6 Summary and discussions

This study mainly investigated data-processing methods used for the Dali gravity network and interpreted the gravity change caused by seasonal precipitation effect using a mean water storage model. The more absolute gravity data are used in the weighted adjustment, the better the point value accuracy of a relative gravity site is obtained. The calibration function of the LCR relative gravimeter is used as an unknown term. It is obtainable by considering the observed gravity data and the corresponding drift, so that this technique can improve the adjustment accuracy. Final results show that the precision of gravity values obtained for each gravity site is better than 12 μgal if the linear drift coefficient and calibration function is combined in the observation equation. The gravity data obtained at the four absolute gravity stations are used as the constraint datum. Using the data-processing scheme presented above, we processed the gravity data obtained during the four measurement campaigns. We obtained gravity changes in three time periods: Apr–May 2007 and Aug–Sept 2005, Nov–Dec 2007 and Aug–Sept 2005, and Sept–Oct 2008 and Aug–Sept 2005. Results show that the gravity exhibits a remarkable change in the first time period: Apr–May 2007 and Aug–Sept 2005.

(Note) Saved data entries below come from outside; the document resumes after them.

(** C3 at a backlog behind a pause: two slots, two calls enqueued while the
    queue was paused. [resume] runs one admission and returns: one call is
    running, the other is still queued, the queue is not paused and
    [running] (1) is below [concurrency] (2). *)
Theorem resume_starts_only_one :
  let state := (resumeQueue pausedBacklog).1 in
  map execute (queue pausedBacklog) = ["first"; "second"] /\
  concurrency (config state) = Some (ofZ 2) /\
  paused state = false /\
  running state = 1%Z /\
  ge (ofZ (running state)) (ofZ 2) = false /\
  map execute (queue state) = ["second"] /\
  canProcessNext state = true.
Proof. vm_compute. done. Qed.

End QueueRuns.

(** ** The hook and plugin pipeline *)

Section PipelineFacts.
Import Js JsNum Trace Types State Wrap.
Context {U : Type}.
Implicit Types (w : World U) (u : U) (ctx : Plugin.PluginContext).
Local Open Scope pipeline_scope.









Lemma handleError_not_an_Error (hooks : option (WrapHooks U)) (call : Call U)
    err w :
  isError err = false -> handleError hooks call err w = (w, inr err).
Proof.
  intros He. unfold handleError. rewrite He.
  by destruct (hooks ≫= onError).
Qed.




Lemma runMethodWithPlugins_not_an_Error (call : Call U)
    (executions : list (Plugin.PluginExecution U)) u l u2 err :
  fn call (args call) u = (u2, inr err) ->
  isError err = false ->
  runMethodWithPlugins call executions {| user := u; log := l |} =
    ({| user := u2; log := l ++ [Underlying (methodPath call) (args call)] |},
     inr err).
Proof.
  intros Hfn He.
  unfold runMethodWithPlugins, tryCatch, bind at 1 2, run, record.
  simpl. rewrite Hfn. simpl. rewrite He. unfold bind, ret.
  by rewrite handleError_not_an_Error.
Qed.




End PipelineFacts.

Section PipelineRuns.
Import Js JsNum Trace Types State Wrap Samples.






End PipelineRuns.

(** ** The wrapper *)

Section WrapFacts.
Import Js JsNum Trace Types State Wrap Solo Machine.
Context {U : Type}.
Implicit Types (s : Shared U) (call : Call U) (w : World U).






(** *** The statistics nobody computes and the event nobody emits *)

Create HintDb inert discriminated.

Lemma inert_emitEvent s data :
  eventName data <> error -> inert s -> inert (emitEvent s data).
Proof.
  intros Hn (He & Hr & Hev). split; [done|]. split; [done|].
  simpl. apply Forall_app. split; [done|]. by constructor.
Qed.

To interpret the large gravity change in the time period of Apr–May 2007 and Aug–Sept 2005 in the Dali gravity network, mean water mass models are assumed for storage in topographic models ETOPO1 and ETOPO5. The precipitation effect on gravity is calculated and compared. Results show that the ETOPO1 topographic model with 0.6 m water height change fits the observed gravity data better, with the correlation factor of 0.67. This fact implies that the precipitation effect is the main cause of gravity change.

It should be pointed out that we used a mean rainfall model instead of real precipitation data in this study. This assumption is acceptable in practice because the contribution of the water storage in the near field (i.e., the water stored in the surrounding mountains) dominates that in a far field. The rainfall amount in the local area can be regarded as the same height. Although more precise precipitation data are expected to improve these results, the water storage rate in the aquifer, which remains unknown, will continue to complicate the accurate estimation of the precipitation effect. Nevertheless, because we considered the rainfall height according to the total amount in the seasons, the model is reasonable. Further investigation of detailed rainfall distribution and storage in the aquifer in the area and the application of the gravity data will be addressed in future studies.